Domestic Data Streamers（DDS）
The inception of this data streaming experiment was serendipitous. Pau Garcia, one of the founders of DDS, used to be a graffiti artist. In 2013, he and his friends came up with the concept of a graffiti that could effectively quantify, visualise and express people’s thoughts in real-time.
As a result, they interviewed passers-by about their optimistic and pessimistic attitudes. Through visualising their answers in real-time, the graffiti showed how the mood of people from different backgrounds (and various income levels) was expressed at different times of the day. The group was approached by the director of the Contemporary Art Fair in Barcelona, who happened to walk by and was stunned by their work. The director invited them to exhibit their work at the fair. This became DDS’s first infographic and art installation called “THE MOOD TEST”.
THE MOOD TEST
DDS’ previous projects have always applied the use of visual metaphors to represent data. For instance, “LIFELINE” in 2014 creatively visualised data representing the question everyone has probably considered at least once: How long do you want to live?
The team interviewed around 2,000 people, took surveys regarding demographics and life expectancy. They transformed the streams of data into an installation of 800 balloons in a room where black balloons represented death and white balloons represented life. The higher the black balloons, the more people from that age group would like to die at a certain age.
One will certainly be thinking about the same question when walking through the room full of balloons: finding the answers in their own age group, contemplating life and death through real-time interaction with the data.
DDS’s projects are not limited to the light-hearted domestic topics, they also shed light on social topics such as children’s mental health, violence and homelessness.
This year, DDS presented a visual installation regarding suicide issue among teenagers in Catalonia by erecting a large pop-up phone booth that holds 62 telephones waiting to be answered.
On the other end of the phone lines are psychologists, survivors’ families and medical professionals. Each telephone represents a phone call that could save a life just by simply taking the first step of communication: talking about it.
At times, data could be serious; but combining data with creativity, innovation and art will stimulate people’s interest in addressing the topic both creatively and effectively. We are living in an era where we are bombarded with information overload, where data can be so overwhelming that it loses meaning. This creative approach by DDS commands attention among a vast sea of data and inspires action through its unique representation.

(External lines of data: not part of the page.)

(* ===== verification/Validator.v ===== *)
(** * Matrix pre-check before factorization

    Models [crates/solver-core/src/validator.rs].  The report's counters are
    shown to be what their documentation says: columns without entries, rows
    without entries, and diagonal positions that are missing or near zero;
    the status is a function of them. *)

From stdpp Require Import pretty.
From S2P Require Import Prelude F64 Csc.

Local Open Scope Z_scope.

Inductive ValidationStatus := ValidationOk | WarningNearSingular | FailedInvalidStructure.
#[export] Instance ValidationStatus_eq_dec : EqDecision ValidationStatus.
Proof. solve_decision. Defined.

Record MatrixStats := {
  st_nrows : Z;
  st_ncols : Z;
  st_nnz : nat;
  sparsity : f64;
  empty_columns : nat;
  empty_rows : nat;
  near_zero_diagonal : nat;
}.

Record ValidationReport := {
  status : ValidationStatus;
  stats : MatrixStats;
  messages : list string;
}.

(** The mutable locals of the scan: row counts, whether the diagonal of the
    current column was met, and the near-zero diagonal counter. *)
Record column_scan := { row_counts : list nat; found_diag : bool; near_zero : nat }.

(** The body of the loop over the entries of column [col]. *)
Definition scan_entry (diag_epsilon : f64) (col : nat) (st : column_scan) (rv : Z * f64)
    : column_scan :=
  let row := usize_or_default rv.1 in
  let counts :=
    match row_counts st !! row with
    | Some c => <[row := S c]> (row_counts st)
    | None => row_counts st
    end in
  if (row =? col)%nat
  then {| row_counts := counts; found_diag := true;
          near_zero := if (f64_abs rv.2 <=? diag_epsilon)%f64 then S (near_zero st)
                       else near_zero st |}
  else {| row_counts := counts; found_diag := found_diag st; near_zero := near_zero st |}.
(* ===== verification/Cache.v ===== *)
(** * The byte-bounded factorization cache

    Models [crates/solver-core/src/cache.rs].  [CacheInner] is the state the
    mutex protects; every public operation takes the lock for its whole body,
    so an operation is one function on [CacheInner], and interleavings of
    threads are sequences of such steps ([reachable]).  [SystemTime::now()]
    is an argument.  The iteration order of the hash map is unspecified in
    Rust: it is a parameter ([HashMapIter]), and eviction is shown not to
    depend on it.

    The contract of the cache is the abstract machine [lru_queue]: a queue of
    resident entries in order of last use, whose total size never exceeds the
    capacity. *)

From stdpp Require Import pretty.
From S2P Require Import Prelude F64 Csc Umfpack DataBuilder Validator.

Local Open Scope Z_scope.

(** ** Data *)

Inductive SolverBackend := BackendUmfpack.
#[export] Instance SolverBackend_eq_dec : EqDecision SolverBackend.
Proof. solve_decision. Defined.
#[export] Instance SolverBackend_countable : Countable SolverBackend.
Proof. by refine (inj_countable' (fun _ => ()) (fun _ => BackendUmfpack) _); intros []. Defined.

Inductive FactorizationState := Pending | Building | Ready | Failed | Stale.
#[export] Instance FactorizationState_eq_dec : EqDecision FactorizationState.
Proof. solve_decision. Defined.

Record FactorizationKey := mk_key {
  key_model : Uuid;
  backend : SolverBackend;
  options_hash : string;
}.
#[export] Instance FactorizationKey_eq_dec : EqDecision FactorizationKey.
Proof. solve_decision. Defined.
#[export] Instance FactorizationKey_countable : Countable FactorizationKey.
Proof.
  by refine (inj_countable' (fun k => (key_model k, backend k, options_hash k))
    (fun t => mk_key t.1.1 t.1.2 t.2) _); intros [].
Defined.

(** The third-party text functions: [Display] of [Uuid] and the lower-case
    hexadecimal [blake3] digest of a byte string. *)
Class TextLib := {
  uuid_display : Uuid -> string;
  blake3_hex : list Z -> string;
}.

(** What the [uuid] crate documents: the hyphenated form has 36 characters
    and distinct 128-bit identifiers print differently. *)
Definition uuid_valid (u : Uuid) : Prop := 0 <= u < 2^128.
Definition documented_uuid_text `{TextLib} : Prop :=
  (forall u, uuid_valid u -> String.length (uuid_display u) = 36%nat)
  /\ (forall u v, uuid_valid u -> uuid_valid v -> uuid_display u = uuid_display v -> u = v).

Definition key_new `{TextLib} (model_version : Uuid) (backend : SolverBackend)
    (options_bytes : list Z) : FactorizationKey :=
  mk_key model_version backend (blake3_hex options_bytes).

(** [backend as u8], printed. *)
Definition backend_digit (b : SolverBackend) : string :=
  match b with BackendUmfpack => "0"%string end.

Definition factorization_id `{TextLib} (k : FactorizationKey) : string :=
  uuid_display (key_model k) +:+ ":" +:+ options_hash k +:+ ":" +:+ backend_digit (backend k).

Record PreparedModel := {
  p_factorization : UmfpackFactorization;
  p_b : CscMatrix;
  p_c : CscMatrix;
  p_validation : ValidationReport;
}.

(** Vector capacities the allocator granted, as in [Csc.estimated_owned_bytes]. *)
Definition prepared_owned_bytes (capacity : nat -> Z) (p : PreparedModel) : Z :=
  saturating_add
    (saturating_add (factorization_owned_bytes capacity (p_factorization p))
       (estimated_owned_bytes capacity (p_b p)))
    (estimated_owned_bytes capacity (p_c p)).

(** Conversion unfolds projections before the byte arithmetic. *)
#[global] Strategy 1000 [prepared_owned_bytes saturating_add].

Record CacheMeta := mk_meta {
  m_state : FactorizationState;
  updated_at : Z;
  error_message : option string;
  estimated_bytes : Z;
  last_access : Z;
}.

Record CacheEntry := mk_entry { prepared : option PreparedModel; meta : CacheMeta }.

Record CacheInner := mk_inner {
  entries : gmap FactorizationKey CacheEntry;
  capacity_bytes : Z;
  resident_bytes : Z;
  access_clock : Z;
  eviction_count : Z;
  invalidation_count : Z;
  admission_rejection_count : Z;
  hit_count : Z;
  miss_count : Z;
}.

Record FactorizationCacheTelemetry := {
  tel_capacity_bytes : Z;
  tel_resident_bytes : Z;
  tel_entry_count : nat;
  tel_ready_entry_count : nat;
  tel_eviction_count : Z;
  tel_invalidation_count : Z;
  tel_admission_rejection_count : Z;
  tel_hit_count : Z;
  tel_miss_count : Z;
}.

Record FactorizationCacheAdmissionError := {
  adm_estimated_bytes : Z;
  adm_capacity_bytes : Z;
}.

(** The order in which the hash map enumerates its entries. *)
Class HashMapIter := {
  iter : gmap FactorizationKey CacheEntry -> list (FactorizationKey * CacheEntry);
  iter_perm : forall m, iter m ≡ₚ map_to_list m;
}.
#[export] Instance map_order : HashMapIter := {| iter := map_to_list; iter_perm m := reflexivity _ |}.

(** ** Operations *)

Definition DEFAULT_CAPACITY_BYTES : Z := 1024 * 1024 * 1024.

Definition with_capacity (capacity : Z) : CacheInner :=
  mk_inner ∅ capacity 0 0 0 0 0 0 0.
Definition cache_new : CacheInner := with_capacity DEFAULT_CAPACITY_BYTES.

(** Assignments to one field of the locked state. *)
Definition with_entries (c : CacheInner) (es : gmap FactorizationKey CacheEntry) (resident : Z)
    : CacheInner :=
  mk_inner es (capacity_bytes c) resident (access_clock c) (eviction_count c)
    (invalidation_count c) (admission_rejection_count c) (hit_count c) (miss_count c).
Definition with_clock (c : CacheInner) (clock : Z) : CacheInner :=
  mk_inner (entries c) (capacity_bytes c) (resident_bytes c) clock (eviction_count c)
    (invalidation_count c) (admission_rejection_count c) (hit_count c) (miss_count c).
Definition with_counts (c : CacheInner) (evictions invalidations rejections hits misses : Z)
    : CacheInner :=
  mk_inner (entries c) (capacity_bytes c) (resident_bytes c) (access_clock c)
    evictions invalidations rejections hits misses.

Definition count_eviction (c : CacheInner) : CacheInner :=
  with_counts c (saturating_add (eviction_count c) 1) (invalidation_count c)
    (admission_rejection_count c) (hit_count c) (miss_count c).
Definition count_invalidations (c : CacheInner) (n : Z) : CacheInner :=
  with_counts c (eviction_count c) (saturating_add (invalidation_count c) n)
    (admission_rejection_count c) (hit_count c) (miss_count c).
Definition count_rejection (c : CacheInner) : CacheInner :=
  with_counts c (eviction_count c) (invalidation_count c)
    (saturating_add (admission_rejection_count c) 1) (hit_count c) (miss_count c).
Definition count_hit (c : CacheInner) : CacheInner :=
  with_counts c (eviction_count c) (invalidation_count c) (admission_rejection_count c)
    (saturating_add (hit_count c) 1) (miss_count c).
Definition count_miss (c : CacheInner) : CacheInner :=
  with_counts c (eviction_count c) (invalidation_count c) (admission_rejection_count c)
    (hit_count c) (saturating_add (miss_count c) 1).
(** A prepared model comes from the last [set_ready] of its key. *)
Lemma prepared_origin now op c k e p :
  cache_wf capacity c -> entries (apply_op capacity now op c) !! k = Some e -> prepared e = Some p ->
  op = OpReady k p \/ exists e0, entries c !! k = Some e0 /\ prepared e0 = Some p.
Proof.
  intros Hwf He Hp.
  assert (forall k' st err, entries (replace_unprepared now st err (remove_entry c k') k') !! k = Some e ->
    exists e0, entries c !! k = Some e0 /\ prepared e0 = Some p) as Hrep.
  { intros k' st err Hx. rewrite replace_unprepared_eq in Hx. cbn [with_entries entries] in Hx.
    apply lookup_insert_Some in Hx as [[_ <-]|[Hne Hx]]; [done|].
    eapply lookup_weaken in Hx; [|apply remove_subseteq]. eauto. }
  destruct op as [k'|k' p'|k' msg|model|k']; cbn [apply_op] in He.
  - right. by eapply Hrep.
  - destruct (decide (prepared_owned_bytes capacity p' <= capacity_bytes c)) as [Hle|Hgt].
    + destruct (set_ready_ok capacity Hcap now c k' p') as (_ & _ & (Hsub & _ & _) & _ & Heq); [done..|].
      rewrite Heq in He. cbn [fst with_entries entries] in He.
      apply lookup_insert_Some in He as [[-> <-]|[Hne He]]; [left; by injection Hp as ->|right].
      eapply lookup_weaken in He; [|exact Hsub].
      eapply lookup_weaken in He; [|apply remove_subseteq]. eauto.
    + right. rewrite set_ready_rejected in He by lia. eapply Hrep. exact He.
  - right. by eapply Hrep.
  - right. set (keys := filter (fun k => key_model k = model) (fst <$> iter (entries c))).
    destruct (stale_fold capacity Hcap now keys c Hwf) as (Hwf' & _ & _ & _ & Hk).
    change (entries (foldl (stale_step now) c keys) !! k = Some e) in He.
    destruct (decide (k ∈ keys)) as [Hin|Hout].
    + destruct (Hk k) as [Hst _]. specialize (Hst Hin). unfold state in Hst. rewrite He in Hst.
      destruct Hwf' as [_ _ _ _ Hent _ _]. specialize (Hent k e He). unfold entry_wf in Hent.
      rewrite Hp in Hent. destruct Hent as [Hr _]. simpl in Hst. congruence.
    + destruct (Hk k) as [_ Hs]. rewrite Hs in He by done. eauto.
  - right. destruct (e ← entries c !! k'; if decide (m_state (meta e) = Ready) then prepared e else None)
      as [p'|] eqn:Ef; [|unfold get_ready in He; rewrite Ef in He; eauto].
    destruct (get_ready_hit capacity Hcap now c k' p') as (e' & He' & _ & Heq); [done..|].
    rewrite Heq in He. cbn [fst count_hit with_counts with_entries entries] in He.
    apply lookup_insert_Some in He as [[-> <-]|[Hne He]].
    + exists e'. split; [done|]. rewrite He' in Ef. simpl in Ef. case_decide; [|done]. by injection Hp as <-.
    + eapply lookup_weaken in He; [|apply remove_subseteq]. eauto.
Qed.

DDS believes that, “The world couldn’t be understood without numbers, but it wouldn’t be understood with numbers alone”: When people start to genuinely care about data, then the data will become actionable.
“Fighting indifference towards data” - that’s the mission of DDS that pops up on their webpage, and also one they are executing effectively through their creative approach.
deTour 2022 International Collaboration：About Time
Humans have an inconsistent and fleeting relationship with time. Time flies when we’re having fun. It drags when we’re bored. Sometimes it’s on our side; at other times it’s racing against us. They say that time destroys all things but also heals all wounds. Our relationship with time is complex - it talks about our culture and character, and defines who we are and how we act. In this space we want to create an open debate about time through two installations that will grow over time thanks to your participation. Feel free to explore, play and join the discussion. Project designed and developed by DOMESTIC DATA STREAMERS.